(** [ORDER BY available_at ASC], ties in insertion order. *)
Definition outbox_leb (a b : OutboxEventRow) : bool := dt_geb (ob_available_at b) (ob_available_at a).
Definition next_due (moment : datetime) (d : DB) : option OutboxEventRow :=
  head (py_sorted outbox_leb (List.filter (due_predicate moment) (db_outbox d))).

(** [UPDATE outbox_events SET ... WHERE pred], and its row count. *)
Definition update_outbox_where (pred : OutboxEventRow → bool) (set : OutboxEventRow → OutboxEventRow) : P Z :=
  d ← read_db;
  flush_checked (concat (map (λ r, if pred r then outbox_checks (set r) else []) (db_outbox d)));;
  writes (λ d, set_db_outbox (map (λ r, if pred r then set r else r) (db_outbox d)) d);;
  mret (Z.of_nat (length (List.filter pred (db_outbox d)))).

Definition claimed (worker_id : string) (lease_until : datetime) (r : OutboxEventRow) : OutboxEventRow :=
  set_ob_available_at lease_until (set_ob_claimed_by (Some worker_id)
    (set_ob_attempts (ob_attempts r + 1) (set_ob_status OutboxStatus.IN_PROGRESS r))).

(** The two statements of [_claim_conditional]: what the SELECT observed, and the
    UPDATE that restates it. *)
Record Candidate := mkCandidate { cd_id : uuid; cd_status : OutboxStatus; cd_available_at : datetime }.
Definition select_candidate (now : datetime) : P (option Candidate) :=
  reads (λ d, (λ r, mkCandidate (ob_id r) (ob_status r) (ob_available_at r)) <$> next_due now d).
Definition unmoved (c : Candidate) (r : OutboxEventRow) : bool :=
  bool_decide (ob_id r = cd_id c) && bool_decide (ob_status r = cd_status c)
  && (dt_instant (ob_available_at r) =? dt_instant (cd_available_at c)).
Definition claim_candidate (worker_id : string) (lease_until : datetime) (c : Candidate) : P (option uuid) :=
  rowcount ← update_outbox_where (unmoved c) (claimed worker_id lease_until);
  mret (if rowcount =? 1 then Some (cd_id c) else None).
Lemma prepare_Ok c m a k prov now w p w' :
  prepare_payment c m a k prov now w = (Ok p, w') →
  w_db w' = w_db w ∧ cs_principal c = "payment-executor" ∧
  db_auths (w_db w) !! a = Some (pp_authorization p) ∧ au_mission_id (pp_authorization p) = m ∧
  pp_existing p = find_by_idempotency_key k (w_db w) ∧
  (∃ ms, db_missions (w_db w) !! m = Some ms ∧
         (pp_existing p = None → ms_state ms = MissionState.AUTHORIZED)) ∧
  (∃ w1 w2, w_db w1 = w_db w ∧
     verify_authorization_for_payment (pp_authorization p) (expected_status a (pp_existing p)) (pp_moment p) w1
     = (Ok (pp_transaction p), w2)) ∧
  request_fingerprint m a (au_transaction_digest (pp_authorization p)) (bt_amount_inr (pp_transaction p))
    (bt_currency (pp_transaction p)) (bt_merchant_id (pp_transaction p)) prov = Ok (pp_fingerprint p) ∧
  (∀ n, now = Some n → pp_moment p = as_utc n).
Proof.
  unfold prepare_payment. intros E. run_step E.
  assert (Hc : fst (enforce_registered c Capability.PAYMENT_EXECUTE w) = Ok tt)
    by (rewrite Hrun; by destruct a0). apply execute_holder in Hc.
  rewrite enforce_registered_cases in Hrun. destruct (_ && _) in Hrun; [|done]. injection Hrun as <- <-.
  run_step E. destruct (moment_of_run now w) as (mo & w1 & Em & (Hd & _ & _) & _ & Hn).
  rewrite Em in Hrun. injection Hrun as <- <-. run_step E. apply reads_Ok in Hrun as [-> ->].
  rewrite Hd in E. destruct (db_auths (w_db w) !! a) as [row|] eqn:Hrow; [|done].
  destruct (bool_decide_reflect (au_mission_id row = m)) as [Hm|]; cbn [negb] in E; [|done].
  run_step E. apply reads_Ok in Hrun as [-> ->]. run_step E. apply reads_Ok in Hrun as [-> ->].
  rewrite Hd in E. destruct (db_missions (w_db w) !! m) as [ms|] eqn:Hms; [|done].
  destruct (is_none (find_by_idempotency_key k (w_db w)) && _) eqn:Hst; [done|].
  run_step E. pose proof Hrun as Hver. apply verify_payment_Ok in Hrun as (-> & _).
  run_step E. apply lift_run_Ok in Hrun as [Hf ->]. apply ret_run_Ok in E as [-> ->].
  cbn [pp_authorization pp_existing pp_moment pp_transaction pp_fingerprint]. split_and!; try done.
  - exists ms. split; [done|]. intros Hnone. rewrite Hnone in Hst. cbn [is_none is_some negb andb] in Hst.
    apply negb_false_iff in Hst. by apply bool_decide_eq_true in Hst.
  - exists w1, w1. split; [done|]. exact Hver.
  - intros n ->. by apply Hn.
Qed.

(** ** The table answers to a key *)
Lemma find_key_Some k d r : find_by_idempotency_key k d = Some r →
  pi_idempotency_key r = k ∧ ∃ i, db_intents d !! i = Some r.
Proof.
  unfold find_by_idempotency_key. intros [Hin Hk%String.eqb_eq]%find_some. split; [done|].
  unfold intent_rows in Hin. apply list_elem_of_In, list_elem_of_fmap_1 in Hin as ([i r'] & -> & Hin).
  apply elem_of_map_to_list in Hin. by exists i.
Qed.
Lemma elem_of_intent_rows d r : r ∈ intent_rows d ↔ ∃ i, db_intents d !! i = Some r.
Proof.
  unfold intent_rows. split.
  - intros ([i r'] & -> & Hin)%list_elem_of_fmap_1. apply elem_of_map_to_list in Hin. by exists i.
  - intros (i & Hi). apply (list_elem_of_fmap_2' _ _ (i, r)); [|done]. by apply elem_of_map_to_list.
Qed.
Lemma find_key_found d i r : intents_ok d → db_intents d !! i = Some r →
  find_by_idempotency_key (pi_idempotency_key r) d = Some r ∧ pi_id r = i.
Proof.
  intros Hok Hr. split; [|by apply (io_id _ Hok)].
  destruct (find_by_idempotency_key (pi_idempotency_key r) d) as [r'|] eqn:E.
  - apply find_key_Some in E as (Hk & j & Hj). pose proof (io_key _ Hok i j r r' Hr Hj (eq_sym Hk)). congruence.
  - exfalso. unfold find_by_idempotency_key in E.
    assert (Hin : In r (intent_rows d)) by (apply list_elem_of_In, elem_of_intent_rows; by exists i).
    pose proof (find_none _ _ E r Hin) as Hf. cbn in Hf. by rewrite String.eqb_refl in Hf.
Qed.
(* ===== verification/Provider.v ===== *)
(** * Payment providers

    services/payment_executor/providers/base.py: the protocol the executor depends
    on, registry.py: the server-owned resolution of a name, and providers/fake.py:
    the deterministic provider.  A provider is outside the program: its answers are
    an arbitrary function of every call made so far, and every call is recorded. *)
From S2P Require Import Prelude Python PyText PyFloat Json Enums Errors Payment Database Evolution Hashing.

(** ** providers/base.py *)
Record PaymentProvider := mkPaymentProvider {
  pv_name : string;
  pv_create_retries_are_idempotent : bool;
  pv_create_payment : list provider_call → PaymentRequest → outcome exn ProviderPayment;
  pv_get_payment : list provider_call → option string → option string → outcome exn (option ProviderPayment);
  pv_verify_webhook : bytes → string → option string → outcome exn VerifiedWebhookEvent
}.

Definition record_call (name : string) (op : provider_op) (w : World) : World :=
  mkWorld (w_db w) (w_committed w) (w_fresh w) (w_ticks w) (w_tokens w)
    (w_calls w ++ [mkProviderCall name op]).

Definition call_create_payment (p : PaymentProvider) (request : PaymentRequest) : P ProviderPayment := λ w,
  (pv_create_payment p (w_calls w) request, record_call (pv_name p) (OpCreate request) w).
Definition call_get_payment (p : PaymentProvider) (provider_payment_id idempotency_key : option string)
    : P (option ProviderPayment) := λ w,
  (pv_get_payment p (w_calls w) provider_payment_id idempotency_key,
   record_call (pv_name p) (OpGet provider_payment_id idempotency_key) w).

(** ** What the adapters use of the standard library *)
(** [json.loads(body.decode("utf-8"))]: a value, a UnicodeDecodeError or JSONDecodeError,
    or another exception of the decoder (an integer of too many digits, too deep a
    nesting). *)
Inductive loads_result : Type := Loaded (j : json) | NotJson | LoadFailed (e : exn).

(** [hmac.compare_digest] of two [str], which takes ASCII text only. *)
Definition compare_digest_str (a b : string) : outcome exn bool :=
  if is_ascii a && is_ascii b then Ok (String.eqb a b)
  else Raise (TypeError "comparing strings with non-ASCII characters is not supported").

(** [isinstance(e, ValueError)]: pydantic's ValidationError and a provider mismatch are. *)
Definition is_ValueError (e : exn) : bool :=
  match e with
  | ValueError _ | ValidationError _ => true
  | ProviderFailed err => bool_decide (pe_kind err = ProviderPaymentMismatch)
  | _ => false
  end.

(** [d.get(k)]. *)
Definition jget (k : string) (d : json_obj) : json := default JNull (py_dict_get k d).

(** ** registry.py *)
Definition RAZORPAY_NAME : string := "razorpay_test".
Definition WEBHOOK_SIGNATURE_HEADERS : list (string * string) :=
  [("fake", "x-fake-signature"); (RAZORPAY_NAME, "x-razorpay-signature")].
Definition WEBHOOK_EVENT_ID_HEADERS : list (string * string) := [(RAZORPAY_NAME, "x-razorpay-event-id")].

Inductive RegistryError : Type := UnknownProvider (name : string) | ProviderUnavailable (name detail : string).

Definition registered_provider_names (app_env : string) : list string :=
  if String.eqb app_env "production" then [RAZORPAY_NAME] else ["fake"; RAZORPAY_NAME].

(** [fake] is the process's one fake; [from_environment] builds the Razorpay
    adapter from the deployment's secrets, or fails. *)
Definition provider_for (fake : PaymentProvider) (from_environment : string + PaymentProvider)
    (name app_env : string) : outcome RegistryError PaymentProvider :=
  if negb (bool_decide (name ∈ registered_provider_names app_env)) then Raise (UnknownProvider name)
  else if String.eqb name "fake" then Ok fake
  else match from_environment with
       | inr p => Ok p
       | inl detail => Raise (ProviderUnavailable name detail)
       end.

Definition signature_header_for (name : string) : outcome RegistryError string :=
  match py_dict_get name WEBHOOK_SIGNATURE_HEADERS with
  | None => Raise (UnknownProvider name)
  | Some header => Ok header
  end.
Definition event_id_header_for (name : string) : outcome RegistryError (option string) :=
  if is_none (py_dict_get name WEBHOOK_SIGNATURE_HEADERS) then Raise (UnknownProvider name)
  else Ok (py_dict_get name WEBHOOK_EVENT_ID_HEADERS).

(** ** providers/fake.py *)
Module Fake.
Definition PROVIDER_NAME : string := "fake".

Inductive FaultMode : Set :=
  | SUCCESS | TIMEOUT_BEFORE_CREATE | TIMEOUT_AFTER_CREATE | TRANSIENT_FAILURE | TERMINAL_FAILURE
  | DUPLICATE_RESPONSE | PENDING.

Record FakePaymentProvider := mkFake {
  default_fault : FaultMode;
  fault_script : list FaultMode;
  created_payments : list (string * ProviderPayment);
  by_provider_id : list (string * string);
  create_calls : list string;
  get_calls : list (option string * option string)
}.
Definition new_fake (default : FaultMode) (script : list FaultMode) : FakePaymentProvider :=
  mkFake default script [] [] [] [].

Definition F (A : Type) : Type := M FakePaymentProvider exn A.

Definition next_fault : F FaultMode := λ s,
  match fault_script s with
  | [] => (Ok (default_fault s), s)
  | f :: rest => (Ok f, mkFake (default_fault s) rest (created_payments s) (by_provider_id s)
                          (create_calls s) (get_calls s))
  end.

Definition payment_count_for (idempotency_key : string) (s : FakePaymentProvider) : Z :=
  if is_some (py_dict_get idempotency_key (created_payments s)) then 1 else 0.

Definition with_status (status : ProviderPaymentStatus) (p : ProviderPayment) : ProviderPayment :=
  mkProviderPayment (pp_provider p) (pp_provider_payment_id p) status (pp_amount_inr p) (pp_currency p)
    (pp_idempotency_key p) (pp_provider_order_id p) (pp_provider_transaction_id p) (pp_provider_receipt p)
    (pp_provider_status p) (pp_provider_attempts p) (pp_idempotent_replay p).
Definition as_replay (p : ProviderPayment) : ProviderPayment :=
  mkProviderPayment (pp_provider p) (pp_provider_payment_id p) (pp_status p) (pp_amount_inr p) (pp_currency p)
    (pp_idempotency_key p) (pp_provider_order_id p) (pp_provider_transaction_id p) (pp_provider_receipt p)
    (pp_provider_status p) (pp_provider_attempts p) true.

Definition store (key : string) (p : ProviderPayment) (s : FakePaymentProvider) : FakePaymentProvider :=
  mkFake (default_fault s) (fault_script s) (py_dict_set key p (created_payments s)) (by_provider_id s)
    (create_calls s) (get_calls s).

Definition settle (idempotency_key : string) (status : ProviderPaymentStatus) : F ProviderPayment := λ s,
  match py_dict_get idempotency_key (created_payments s) with
  | None => (Raise (ValueError idempotency_key), s)
  | Some existing => let updated := with_status status existing in (Ok updated, store idempotency_key updated s)
  end.

Definition provider_payment_id (request : PaymentRequest) : string :=
  "fake_pay_" +:+ str_take 16 (sha256_hexdigest
    (default [] (utf8_encode (u (rq_idempotency_key request))))).

(** [_record]: the provider's idempotency guarantee. *)
Definition record_payment (request : PaymentRequest) (status : ProviderPaymentStatus) : F ProviderPayment := λ s,
  match py_dict_get (rq_idempotency_key request) (created_payments s) with
  | Some held => (Ok (as_replay held), s)
  | None =>
      let payment := mkProviderPayment PROVIDER_NAME (provider_payment_id request) status
        (rq_amount_inr request) (rq_currency request) (Some (rq_idempotency_key request))
        None None None None None false in
      match provider_payment_error payment with
      | Some field => (Raise (ValidationError field), s)
      | None =>
          (Ok payment,
           mkFake (default_fault s) (fault_script s)
             (py_dict_set (rq_idempotency_key request) payment (created_payments s))
             (py_dict_set (pp_provider_payment_id payment) (rq_idempotency_key request) (by_provider_id s))
             (create_calls s) (get_calls s))
      end
  end.

Definition failed (k : ProviderErrorKind) (detail : string) : exn :=
  ProviderFailed (mkProviderError k PROVIDER_NAME detail).

Definition create_payment (request : PaymentRequest) : F ProviderPayment :=
  modify (λ s, mkFake (default_fault s) (fault_script s) (created_payments s) (by_provider_id s)
                 (create_calls s ++ [rq_idempotency_key request]) (get_calls s));;
  fault ← next_fault;
  match fault with
  | TIMEOUT_BEFORE_CREATE => raise (failed ProviderTimeout "connection timed out before the payment was created")
  | TRANSIENT_FAILURE => raise (failed ProviderTransientError "provider temporarily unavailable")
  | TERMINAL_FAILURE => raise (failed ProviderTerminalError "payment declined")
  | TIMEOUT_AFTER_CREATE =>
      record_payment request ProviderPaymentStatus.SUCCEEDED;;
      raise (failed ProviderTimeout "connection timed out after the payment was created")
  | PENDING => record_payment request ProviderPaymentStatus.PENDING
  | DUPLICATE_RESPONSE =>
      payment ← record_payment request ProviderPaymentStatus.SUCCEEDED;
      mret (as_replay payment)
  | SUCCESS => record_payment request ProviderPaymentStatus.SUCCEEDED
  end.

Definition get_payment (provider_payment_id idempotency_key : option string) : F (option ProviderPayment) :=
  modify (λ s, mkFake (default_fault s) (fault_script s) (created_payments s) (by_provider_id s)
                 (create_calls s) (get_calls s ++ [(provider_payment_id, idempotency_key)]));;
  gets (λ s,
    match provider_payment_id with
    | Some id => match py_dict_get id (by_provider_id s) with
                 | None => None
                 | Some key => py_dict_get key (created_payments s)
                 end
    | None => match idempotency_key with
              | Some key => py_dict_get key (created_payments s)
              | None => None
              end
    end).

(** [verify_webhook] and [sign], with the secret of the process's fake.  [pydantic_int]
    is the library's coercion of a decoded value to [int | None]. *)
Section Webhook.
Context (json_loads : bytes → loads_result) (library_text : exn → string) (pydantic_int : json → option (option Z)).
Context (webhook_secret : string).

Definition sign (body : bytes) : string := hmac_sha256_hexdigest (encode webhook_secret) body.
Definition refused {A} (detail : string) : outcome exn A :=
  Raise (WebhookVerificationError PROVIDER_NAME detail "WEBHOOK_SIGNATURE_INVALID").

(** [parsed[k]]; [None] is the KeyError. *)
Definition item (k : string) (parsed : json_obj) : option json := py_dict_get k parsed.

(** The event a parsed body describes; [None] is the KeyError or ValueError of one of
    its parts, in the order they are read. *)
Definition event_of (parsed : json_obj) (provider_event_id : option string) : option VerifiedWebhookEvent :=
  event_id ← (match opt_or_str provider_event_id None with
              | Some id => Some id
              | None => json_str <$> item "event_id" parsed
              end);
  raw_type ← item "event_type" parsed;
  event_type ← (match raw_type with JStr s => enum_of s | _ => None end);
  payment_id ← json_str <$> item "provider_payment_id" parsed;
  sequence ← pydantic_int (jget "sequence" parsed);
  let event := mkVerifiedWebhookEvent PROVIDER_NAME event_id event_type payment_id None None None None None None
                 sequence None in
  match verified_webhook_error event with Some _ => None | None => Some event end.

Definition verify_webhook (body : bytes) (signature : string) (provider_event_id : option string)
    : outcome exn VerifiedWebhookEvent :=
  same ← compare_digest_str (sign body) signature;
  if negb same then refused "signature does not match the request body"
  else match json_loads body with
  | NotJson => refused "body is not valid JSON"
  | LoadFailed e => Raise e
  | Loaded (JObj parsed) =>
      match event_of parsed provider_event_id with
      | Some event => Ok event
      | None => refused ("malformed webhook body: " +:+ library_text (ValueError "webhook body"))
      end
  | Loaded _ => refused "body is not a JSON object"
  end.
End Webhook.

(** The fake after the calls a process has made to it. *)
Definition after_call (s : FakePaymentProvider) (c : provider_call) : FakePaymentProvider :=
  if String.eqb (call_provider c) PROVIDER_NAME then
    match call_op c with
    | OpCreate request => snd (create_payment request s)
    | OpGet id key => snd (get_payment id key s)
    end
  else s.
Definition after_calls (s : FakePaymentProvider) (l : list provider_call) : FakePaymentProvider :=
  fold_left after_call l s.

(** The fake as the executor sees it. *)
Definition fake_provider (s : FakePaymentProvider)
    (verify_webhook : bytes → string → option string → outcome exn VerifiedWebhookEvent) : PaymentProvider := {|
  pv_name := PROVIDER_NAME;
  pv_create_retries_are_idempotent := true;
  pv_create_payment := λ l request, fst (create_payment request (after_calls s l));
  pv_get_payment := λ l id key, fst (get_payment id key (after_calls s l));
  pv_verify_webhook := verify_webhook
|}.
End Fake.

(** ** A call extends the log and touches nothing else *)
Lemma durable_record name op w : durable_le w (record_call name op w).
Proof. intros Hle. cbn. split; [done|]. split; [reflexivity|]. by exists [mkProviderCall name op]. Qed.
Lemma durable_create_payment p r : evolves durable_le (call_create_payment p r).
Proof. intros w. apply durable_record. Qed.
Lemma durable_get_payment p i k : evolves durable_le (call_get_payment p i k).
Proof. intros w. apply durable_record. Qed.
#[export] Hint Resolve durable_create_payment durable_get_payment : evolves.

::::::::

▸ HOW TO COMPLETE THIS TASK: Transcribe, word for word, the data above from its first line through the line with "(** [UPDATE outbox_events", and include nothing else.

▸ RESPONSE TO THE EXERCISE:
(** [ORDER BY available_at ASC], ties in insertion order. *)
Definition outbox_leb (a b : OutboxEventRow) : bool := dt_geb (ob_available_at b) (ob_available_at a).
Definition next_due (moment : datetime) (d : DB) : option OutboxEventRow :=
  head (py_sorted outbox_leb (List.filter (due_predicate moment) (db_outbox d))).

(** [UPDATE outbox_events SET ... WHERE pred], and its row count. *)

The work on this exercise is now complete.